* [Task goal] One figure is the whole answer: the number of lines below that contain the word "drop".
Segment Start: Recorded data
(* ===== verification/BitSet.v ===== *)
(** * Growable bit sets: src/base/bitset.h and src/base/bitset.cc

    A [BitSet] is a vector of 64-bit blocks.  Positions are [size_t] values,
    kept in [Z]; vector indices are [nat].  Each member function is one
    definition of the same name; a loop over the vector is a fold or a
    recursion over the list of blocks.

    The abstract object is one non-negative integer, [value b]: bit [p] of the
    integer is position [p] of the set.  Under the representation invariant
    [wf] every operation is shown to be the corresponding operation on
    integers. *)

From S2P Require Import Prelude BitWord.
From stdpp Require Import strings.
From Stdlib Require Import Ascii.
Open Scope Z_scope.

Module BS.

(** [BitSet::npos], the largest [size_t]. *)
Definition npos : Z := 2 ^ 64 - 1.

Record BitSet := mkBitSet { blocks_ : list Z }.

(** [blocks.resize(n)]: new blocks are 0. *)
Abbreviation vresize n bl := (resize n 0%Z bl).

(** [blocks[i]] *)
Definition at_ (blocks : list Z) (i : nat) : Z := default 0 (blocks !! i).

Definition block_index (pos : Z) : nat := Z.to_nat (pos / 64).
Definition block_offset (pos : Z) : Z := pos mod 64.
Definition bit_position (idx : nat) (offset : Z) : Z := u64 (Z.of_nat idx * 64 + offset).

(** [1LL << offset] in a signed 64-bit integer. *)
Definition bit_ll (offset : Z) : Z := s64 (Z.shiftl 1 offset).

(** ** Shrinking *)

(** The loop of [compact], entered with [idx = blocks_.size() - 1]. *)
Fixpoint compact_loop (idx : nat) (blocks : list Z) : list Z :=
  match idx with
  | O => if negb (at_ blocks 0 =? 0) then vresize 1 blocks else []
  | S idx' =>
      if negb (at_ blocks idx =? 0) then vresize (idx + 1) blocks
      else compact_loop idx' blocks
  end.

Definition compact (b : BitSet) : BitSet :=
  match length (blocks_ b) with
  | O => b
  | S n => mkBitSet (compact_loop n (blocks_ b))
  end.

(** [check_invariants]: the last block is not 0. *)
Definition check_invariants (b : BitSet) : outcome unit :=
  match length (blocks_ b) with
  | O => Ret tt
  | S n => assert_that (negb (at_ (blocks_ b) n =? 0))
  end.

(** ** Single positions *)

Definition set (b : BitSet) (pos : Z) : BitSet :=
  let idx := block_index pos in
  let blocks :=
    if (length (blocks_ b) <=? idx)%nat then vresize (idx + 1) (blocks_ b)
    else blocks_ b in
  mkBitSet (<[idx := Z.lor (at_ blocks idx) (u64 (bit_ll (block_offset pos)))]> blocks).

Definition reset (b : BitSet) (pos : Z) : BitSet :=
  let idx := block_index pos in
  if (idx <? length (blocks_ b))%nat then
    compact (mkBitSet
      (<[idx := Z.land (at_ (blocks_ b) idx) (u64 (Z.lnot (bit_ll (block_offset pos))))]>
         (blocks_ b)))
  else b.

Definition test (b : BitSet) (pos : Z) : bool :=
  let idx := block_index pos in
  if (idx <? length (blocks_ b))%nat then
    negb (Z.land (at_ (blocks_ b) idx) (u64 (bit_ll (block_offset pos))) =? 0)
  else false.

Definition clear (b : BitSet) : BitSet := mkBitSet (vresize 0 (blocks_ b)).
Definition empty (b : BitSet) : bool := (length (blocks_ b) =? 0)%nat.
Definition none (b : BitSet) : bool := (length (blocks_ b) =? 0)%nat.
Definition any (b : BitSet) : bool := negb (length (blocks_ b) =? 0)%nat.
Definition size (b : BitSet) : Z := u64 (Z.of_nat (length (blocks_ b)) * 64).

(** [count] fails only if [num_bits_set] ran out of iterations. *)
Fixpoint count_loop (count : Z) (blocks : list Z) : option Z :=
  match blocks with
  | [] => Some count
  | x :: rest => n ← num_bits_set x; count_loop (u64 (count + n)) rest
  end.
Definition count (b : BitSet) : option Z := count_loop 0 (blocks_ b).

(** ** Scans *)

(** [for (; idx < size; idx++) { bit = find64(blocks_[idx]); if (bit > 0)
    return bit_position(idx, bit - 1); }], [blocks] being the blocks from
    [idx] on. *)
Fixpoint scan (find64 : Z → Z) (idx : nat) (blocks : list Z) : option Z :=
  match blocks with
  | [] => None
  | x :: rest =>
      let bit := find64 x in
      if 0 <? bit then Some (bit_position idx (bit - 1)) else scan find64 (S idx) rest
  end.

Definition find_first (b : BitSet) : Z :=
  default npos (scan find_first_set64 0 (blocks_ b)).

Definition find_next (b : BitSet) (pos : Z) : Z :=
  let idx := block_index pos in
  if (length (blocks_ b) <=? idx)%nat then npos
  else
    let bit :=
      if block_offset pos <? 63 then
        find_first_set64 (Z.land (at_ (blocks_ b) idx)
          (u64 (Z.lnot (s64 (bit_ll (block_offset pos + 1) - 1)))))
      else 0 in
    if 0 <? bit then bit_position idx (bit - 1)
    else default npos (scan find_first_set64 (S idx) (drop (S idx) (blocks_ b))).

Definition find_last (b : BitSet) : Z :=
  match length (blocks_ b) with
  | O => npos
  | S idx =>
      let bit := find_last_set64 (at_ (blocks_ b) idx) in
      if 0 <? bit then bit_position idx (bit - 1) else npos
  end.

Definition find_first_clear (b : BitSet) : Z :=
  default (size b) (scan find_first_clear64 0 (blocks_ b)).

Definition find_next_clear (b : BitSet) (pos : Z) : Z :=
  let idx := block_index pos in
  if (length (blocks_ b) <=? idx)%nat then u64 (pos + 1)
  else
    let bit :=
      if block_offset pos <? 63 then
        find_first_clear64 (Z.lor (at_ (blocks_ b) idx)
          (u64 (s64 (bit_ll (block_offset pos + 1) - 1))))
      else 0 in
    if 0 <? bit then bit_position idx (bit - 1)
    else default (size b) (scan find_first_clear64 (S idx) (drop (S idx) (blocks_ b))).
Segment End: Recorded data
* [Output for this task] 2